▶ **Task item**
Here are the records. Write out exactly the lines between the one holding "(** [enc.encode[v]]: the" and the one holding "let val := Z.lor", inclusive.

Records from a collection
(** * go-gntp: a GNTP client, its packet encoder and its transport session

    A shallow embedding of [gntp.go] (resource model, icon reference
    resolver, option setters, callback listener) and of the request side
    ([Register], [NotifyWithOptions], [SendMessage], [sendPacket],
    [sendPacketWithResources]).

    Conventions.
    - A Go [string] and a Go [[]byte] are byte sequences: a [string] here is
      a sequence of [ascii] (one per byte), a payload is a [list byte].
    - A Go [int] is a [Z]; no arithmetic of the code leaves the 64-bit range.
    - A [*T] that may be nil is an [option T].
    - A [strings.Builder] is the list of the strings written to it, in
      order; [Builder.String()] is their concatenation.
    - The network, the file system, the clock and the identifier source are
      an explicit [World] that every effectful function threads.  A
      connection deadline shows as the error of the read or write it
      interrupts.
    - Output on the standard output under [Debug] is not part of the model. *)

From Stdlib Require Import ZArith Lia Ascii String List DecimalString.
From Stdlib.Strings Require Import Byte.
From stdpp Require Import base option list gmap strings.

#[local] Open Scope list_scope.

(** ** Constants of the protocol *)

Definition GNTPVersion : string := "1.0".
Definition DefaultPort : Z := 23053.

Definition CR : ascii := "013"%char.
Definition LF : ascii := "010"%char.
Definition CRLF : string := String CR (String LF EmptyString).

(** [IconMode] is an [int] in the source; the five named modes are the
    values of [iota].  Any other integer is a legal [IconMode] as well and
    takes the [default] branch wherever the code switches on it. *)
Definition IconMode : Type := Z.
Definition IconModeBinary : IconMode := 0%Z.
Definition IconModeFileURL : IconMode := 1%Z.
Definition IconModeDataURL : IconMode := 2%Z.
Definition IconModeHttpURL : IconMode := 3%Z.
Definition IconModeAuto : IconMode := 4%Z.

(** ** Data model *)

Record Resource := mkResource {
  Identifier : string;
  Data : list byte;
  SourcePath : string;
  MimeType : string
}.

Record NotificationType := mkNotificationType {
  Name : string;
  DisplayName : string;
  Enabled : bool;
  Icon : option Resource
}.

Record NotifyOptions := mkNotifyOptions {
  Sticky : bool;
  Priority : Z;
  OptIcon : option Resource;
  CallbackContext : string;
  CallbackTarget : string
}.

Record Message := mkMessage {
  Event : string;
  Title : string;
  Text : string;
  MsgIcon : string;
  Callback : string;
  MsgDisplayName : string;
  MsgSticky : bool;
  MsgPriority : Z
}.

(** ** Formatting helpers ([fmt.Sprintf] with [%s] and [%d]) *)

(** [%d] of an [int]: decimal digits, a leading [-] for a negative value. *)
Definition fmt_d (z : Z) : string := NilZero.string_of_int (Z.to_int z).

(** [strings.ReplaceAll s old new] where [old] and [new] are one byte each
    (the only use in the source: backslash to forward slash). A one-byte
    pattern cannot overlap itself, so every occurrence is replaced. *)
Fixpoint ReplaceAll1 (s : string) (old new : ascii) : string :=
  match s with
  | EmptyString => EmptyString
  | String c s' =>
      String (if Ascii.eqb c old then new else c) (ReplaceAll1 s' old new)
  end.

Definition backslash : ascii := ascii_of_nat 92.
Definition slash : ascii := "/"%char.

(** ** [encoding/base64]: [StdEncoding.EncodeToString] *)

Definition encodeStd : string :=
  "ABCDEFGHIJKLMNOPQRSTUVWXYZabcdefghijklmnopqrstuvwxyz0123456789+/".

Definition padChar : ascii := "="%char.

Definition byteZ (b : byte) : Z := Z.of_N (Byte.to_N b).

(** [enc.encode[v]]: the index is always masked with [0x3F], so it is in
    range; the default is never taken. *)
Definition encode_at (v : Z) : ascii :=
  default padChar (String.get (Z.to_nat v) encodeStd).

(** The encoder's loop over whole 3-byte groups followed by its treatment of
    the 1 or 2 remaining bytes, with [=] padding. *)
Fixpoint EncodeToString (src : list byte) : string :=
  match src with
  | [] => EmptyString
  | [b0] =>
      let val := Z.shiftl (byteZ b0) 16 in
      String (encode_at (Z.land (Z.shiftr val 18) 63))
        (String (encode_at (Z.land (Z.shiftr val 12) 63))
           (String padChar (String padChar EmptyString)))
  | [b0; b1] =>
      let val := Z.lor (Z.shiftl (byteZ b0) 16) (Z.shiftl (byteZ b1) 8) in
      String (encode_at (Z.land (Z.shiftr val 18) 63))
        (String (encode_at (Z.land (Z.shiftr val 12) 63))
           (String (encode_at (Z.land (Z.shiftr val 6) 63))
              (String padChar EmptyString)))
  | b0 :: b1 :: b2 :: rest =>
      let val :=
        Z.lor (Z.lor (Z.shiftl (byteZ b0) 16) (Z.shiftl (byteZ b1) 8))
          (byteZ b2) in
      String (encode_at (Z.land (Z.shiftr val 18) 63))
        (String (encode_at (Z.land (Z.shiftr val 12) 63))
           (String (encode_at (Z.land (Z.shiftr val 6) 63))
              (String (encode_at (Z.land val 63))
                 (EncodeToString rest))))
  end.

(** ** Icon reference resolver *)

(** The [for i := 0; i < len(encoded); i += 76] loop of [toDataURL].
    [formatted] is the builder's content so far.  Each iteration advances
    [i] by 76, so [String.length encoded] iterations always suffice. *)
Fixpoint toDataURL_loop (fuel : nat) (encoded : string) (i : nat)
    (formatted : string) : string :=
  match fuel with
  | O => formatted
  | S fuel' =>
      if (i <? String.length encoded)%nat then
        let end_ :=
          if (String.length encoded <? i + 76)%nat
          then String.length encoded else (i + 76)%nat in
        let formatted := formatted +:+ substring i (end_ - i) encoded in
        let formatted :=
          if (end_ <? String.length encoded)%nat
          then formatted +:+ CRLF else formatted in
        toDataURL_loop fuel' encoded (i + 76) formatted
      else formatted
  end.

Definition toDataURL (r : Resource) : string :=
  let encoded := EncodeToString (Data r) in
  let formatted :=
    toDataURL_loop (String.length encoded) encoded 0 EmptyString in
  "data:" +:+ MimeType r +:+ ";base64," +:+ formatted.

Definition getReference (r : Resource) (mode : IconMode) : string :=
  if (mode =? IconModeBinary)%Z then
    "x-growl-resource://" +:+ Identifier r
  else if (mode =? IconModeFileURL)%Z then
    if negb (String.eqb (SourcePath r) EmptyString) then
      let path := ReplaceAll1 (SourcePath r) backslash slash in
      "file:///" +:+ path
    else toDataURL r
  else if (mode =? IconModeHttpURL)%Z then
    if negb (String.eqb (SourcePath r) EmptyString) then SourcePath r
    else toDataURL r
  else toDataURL r.

(** ** Option setters *)

Definition NewNotifyOptions : NotifyOptions :=
  mkNotifyOptions false 0%Z None EmptyString EmptyString.

Definition WithSticky (no : NotifyOptions) (sticky : bool) : NotifyOptions :=
  mkNotifyOptions sticky (Priority no) (OptIcon no) (CallbackContext no)
    (CallbackTarget no).

Definition WithPriority (no : NotifyOptions) (priority : Z) : NotifyOptions :=
  let priority :=
    if (priority <? -2)%Z then (-2)%Z
    else if (priority >? 2)%Z then 2%Z
    else priority in
  mkNotifyOptions (Sticky no) priority (OptIcon no) (CallbackContext no)
    (CallbackTarget no).

Definition WithIcon (no : NotifyOptions) (icon : option Resource)
    : NotifyOptions :=
  mkNotifyOptions (Sticky no) (Priority no) icon (CallbackContext no)
    (CallbackTarget no).

Definition WithCallbackContext (no : NotifyOptions) (context : string)
    : NotifyOptions :=
  mkNotifyOptions (Sticky no) (Priority no) (OptIcon no) context
    (CallbackTarget no).

Definition WithCallbackTarget (no : NotifyOptions) (target : string)
    : NotifyOptions :=
  mkNotifyOptions (Sticky no) (Priority no) (OptIcon no) (CallbackContext no)
    target.

Definition NewNotificationType (name : string) : NotificationType :=
  mkNotificationType name EmptyString true None.

Definition WithDisplayName (nt : NotificationType) (displayName : string)
    : NotificationType :=
  mkNotificationType (Name nt) displayName (Enabled nt) (Icon nt).

Definition NtWithIcon (nt : NotificationType) (icon : option Resource)
    : NotificationType :=
  mkNotificationType (Name nt) (DisplayName nt) (Enabled nt) icon.

(** ** [strings] helpers used by the transport and the listener *)

(** [strings.HasPrefix s p]. *)
Fixpoint HasPrefix (s p : string) {struct p} : bool :=
  match p with
  | EmptyString => true
  | String a p' =>
      match s with
      | EmptyString => false
      | String b s' => Ascii.eqb a b && HasPrefix s' p'
      end
  end.

(** [strings.Contains s substr]. *)
Fixpoint Contains (s substr : string) : bool :=
  HasPrefix s substr
  || match s with
     | EmptyString => false
     | String _ s' => Contains s' substr
     end.

(** [s[n:]] *)
Fixpoint string_drop (n : nat) (s : string) : string :=
  match n, s with
  | O, _ => s
  | S n', String _ s' => string_drop n' s'
  | S _, EmptyString => EmptyString
  end.

(** [s[:n]], capped at the length of [s]. *)
Fixpoint string_take (n : nat) (s : string) : string :=
  match n, s with
  | S n', String c s' => String c (string_take n' s')
  | _, _ => EmptyString
  end.

Definition TrimPrefix (s p : string) : string :=
  if HasPrefix s p then string_drop (String.length p) s else s.

(** The bytes for which [unicode.IsSpace] holds in the ASCII range:
    tab, line feed, vertical tab, form feed, carriage return, space. *)
Definition asciiSpace (c : ascii) : bool :=
  let n := N_of_ascii c in
  ((9 <=? n) && (n <=? 13) || (n =? 32))%N.

(** The two-byte UTF-8 sequences of white space: U+0085 and U+00A0. *)
Definition space2 (c0 c1 : ascii) : bool :=
  let n0 := N_of_ascii c0 in
  let n1 := N_of_ascii c1 in
  ((n0 =? 194) && ((n1 =? 133) || (n1 =? 160)))%N.

(** The three-byte UTF-8 sequences of white space: U+1680, U+2000..U+200A,
    U+2028, U+2029, U+202F, U+205F, U+3000. *)
Definition space3 (c0 c1 c2 : ascii) : bool :=
  let n0 := N_of_ascii c0 in
  let n1 := N_of_ascii c1 in
  let n2 := N_of_ascii c2 in
  ((n0 =? 225) && (n1 =? 154) && (n2 =? 128)
   || (n0 =? 226) && (n1 =? 128)
      && ((128 <=? n2) && (n2 <=? 138) || (n2 =? 168) || (n2 =? 169)
          || (n2 =? 175))
   || (n0 =? 226) && (n1 =? 129) && (n2 =? 159)
   || (n0 =? 227) && (n1 =? 128) && (n2 =? 128))%N.

(** [strings.TrimSpace(s) == ""]: trimming leaves nothing exactly when every
    rune of [s] is white space.  A byte that starts no valid white-space
    sequence decodes to a rune that is not white space. *)
Fixpoint TrimSpace_is_empty (s : string) : bool :=
  match s with
  | EmptyString => true
  | String c0 s1 =>
      if asciiSpace c0 then TrimSpace_is_empty s1
      else
        match s1 with
        | EmptyString => false
        | String c1 s2 =>
            if space2 c0 c1 then TrimSpace_is_empty s2
            else
              match s2 with
              | EmptyString => false
              | String c2 s3 =>
                  if space3 c0 c1 c2 then TrimSpace_is_empty s3 else false
              end
        end
  end.

Definition cons_head (c : ascii) (l : list string) : list string :=
  match l with
  | [] => [String c EmptyString]
  | h :: t => String c h :: t
  end.

(** [strings.Split(s, CRLF)]: the pieces between the non-overlapping
    occurrences of the separator, left to right; always at least one. *)
Fixpoint Split_CRLF (s : string) : list string :=
  match s with
  | EmptyString => [EmptyString]
  | String c s' =>
      match s' with
      | String c' s'' =>
          if Ascii.eqb c CR && Ascii.eqb c' LF
          then EmptyString :: Split_CRLF s''
          else cons_head c (Split_CRLF s')
      | EmptyString => cons_head c (Split_CRLF s')
      end
  end.

(** ** Errors *)

(** An error of the operating system or the network stack. [io.EOF] is a
    distinguished value compared by identity; any other error is known by
    its text ([err.Error()]). *)
Inductive net_error :=
| EOF
| OtherError (text : string).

▶ **Expected answer**
(** [enc.encode[v]]: the index is always masked with [0x3F], so it is in
    range; the default is never taken. *)
Definition encode_at (v : Z) : ascii :=
  default padChar (String.get (Z.to_nat v) encodeStd).

(** The encoder's loop over whole 3-byte groups followed by its treatment of
    the 1 or 2 remaining bytes, with [=] padding. *)
Fixpoint EncodeToString (src : list byte) : string :=
  match src with
  | [] => EmptyString
  | [b0] =>
      let val := Z.shiftl (byteZ b0) 16 in
      String (encode_at (Z.land (Z.shiftr val 18) 63))
        (String (encode_at (Z.land (Z.shiftr val 12) 63))
           (String padChar (String padChar EmptyString)))
  | [b0; b1] =>
      let val := Z.lor (Z.shiftl (byteZ b0) 16) (Z.shiftl (byteZ b1) 8) in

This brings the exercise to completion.